The differences between tri-axial vibration signals are often considered to be too small to affect the accuracy of gearbox fault diagnosis. Thus, the traditional approach of vibration signal processing based on one particular single axis is often used, which is often chosen by the accelerometer’s orientation relative to the fault location (vertical or horizontal) or the signal’s sensitivity to fault characteristics. This can cause some uncertainty and incompleteness in accurate diagnosis. To tackle this problem, we proposed a novel tri-axial signal information fusion model. In this model, measured vibration signals on three axes were analyzed at three levels to show their differences, and the visualized results were illustrated with histograms.

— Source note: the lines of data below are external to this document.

(** The certificate an identity can carry. *)
Lemma read_v3 flags sl s id box_pk key cert :
  let n := Z.of_nat (length cert) in
  let m := encode_id_pk id box_pk 0 in
  let required := has_flag flags DIRECT_HANDSHAKE_FLAG_PAIRING_REQUIRED in
  let verified := [flags; sl] ++ be16 n ++ s ++ cert ++ m in
  length box_pk = PUBLICKEYBYTES -> Forall is_byte box_pk -> 0 < n <= 16384 -> length s = Z.to_nat sl ->
  (flags = 6 /\ sl = 0) \/ (flags = 7 /\ sl = 16) ->
  decode_direct_id_v3_body key verified =
  Ok {| id := id; sign_pk := key; box_pk := box_pk; pairing_required := required;
        pairing_salt := if required then Some s else None;
        supports_paired_viewer_identity := true; quic_certificate_der := Some cert; secure_channel := 0 |}.
Proof.
  intros n m required verified Hb Hbb Hn Hs Hcase; unfold decode_direct_id_v3_body.
  assert (Hm : (0 < length m)%nat).
  { unfold m, encode_id_pk; match goal with |- context [write_to_bytes ?p] => pose proof (write_holds_key p) as Hw end.
    cbn [pk_] in Hw; rewrite Hb in Hw; unfold PUBLICKEYBYTES in Hw; lia. }
  assert (Hsl : sl <= 16) by lia.
  assert (Hlen : length verified = (4 + length s + length cert + length m)%nat).
  { unfold verified, be16; cbn [app length]; rewrite !length_app; lia. }
  assert (E1 : verified = ([flags; sl] ++ be16 n ++ s ++ cert) ++ m) by (unfold verified; by rewrite <- !app_assoc).
  assert (E2 : verified = ([flags; sl] ++ be16 n ++ s) ++ cert ++ m) by (unfold verified; by rewrite <- !app_assoc).
  assert (E3 : verified = ([flags; sl] ++ be16 n) ++ s ++ cert ++ m) by (unfold verified; by rewrite <- !app_assoc).
  assert (I : index 0 verified = Ok flags /\ index 1 verified = Ok sl /\ index 2 verified = Ok (n / 256) /\
              index 3 verified = Ok (n mod 256)) by done.
  destruct I as (I0 & I1 & I2 & I3); clearbody verified.
  rewrite length_ge, I0, bind_Ok by lia.
  replace (negb _) with false by (destruct Hcase as [[-> _]|[-> _]]; done).
  rewrite I1, bind_Ok, I2, bind_Ok, I3, bind_Ok; cbv zeta.
  rewrite be16_of by lia; subst n; rewrite Nat2Z.id, <- Hs.
  unfold checked_add_usize, u64_max; destruct (Z.leb_spec (Z.of_nat (4 + length s)) 18446744073709551615); [|lia].
  cbn [mbind option_bind]; destruct (Z.leb_spec (Z.of_nat (4 + length s + length cert)) 18446744073709551615); [|lia].
  cbn [ok_or mbind outcome_bind option_bind].
  destruct (Nat.leb_spec (length verified) (4 + length s + length cert)); [lia|].
  destruct (Nat.eqb_spec (length cert) 0); [lia|].
  destruct (Z.ltb_spec DIRECT_QUIC_CERTIFICATE_MAX_LEN (Z.of_nat (length cert))); [unfold DIRECT_QUIC_CERTIFICATE_MAX_LEN in *; lia|].
  replace (negb (has_flag flags _)) with false by (destruct Hcase as [[-> _]|[-> _]]; done); cbn [orb].
  fold required; match goal with |- mbind _ ?t = _ => replace t with (@Ok string _ (if required then Some s else None)) end.
  2: { unfold required; destruct Hcase as [[-> ->]|[-> ->]]; cbn [has_flag]; rewrite Hs; [done|].
       change (has_flag 7 _) with true; cbn [negb Nat.eqb Z.to_nat Pos.to_nat SALTBYTES].
       change (Z.to_nat 16) with SALTBYTES in *; cbn [negb Nat.eqb SALTBYTES].
       rewrite E3, slice_app by (rewrite ?Hs; done); cbn [mbind outcome_bind].
       by rewrite array_id. }
  cbn [mbind outcome_bind]; rewrite E1 at 1; unfold m; rewrite tail_app; [|rewrite !length_app; cbn; lia|done|done|done].
  rewrite E2, slice_app by (rewrite ?length_app; cbn; lia); cbn [mbind outcome_bind].
  by replace (has_flag flags DIRECT_HANDSHAKE_FLAG_PAIRED_VIEWER_IDENTITY) with true by (destruct Hcase as [[-> _]|[-> _]]; done).
Qed.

Based on the comparison of the differences, the fusion model was used to analyze differences between the three different axes quantitatively based on the cross-approximate entropy, and such quantitative differences were utilized as adaptive weight coefficients to fuse three orthogonal axial signals. Through this process, the proposed model could transfer differences between different axial signals as adaptive fusion weights. To verify the superiority of the proposed strategy, a classical fuzzy C-means method was used to classify the fused signals from the model. With the measured gear fault signals under variable working conditions from the test bench, the reliability and superiority of the information fusion model proposed were proven through a comparison to fault diagnosis based on traditional signal axis selection.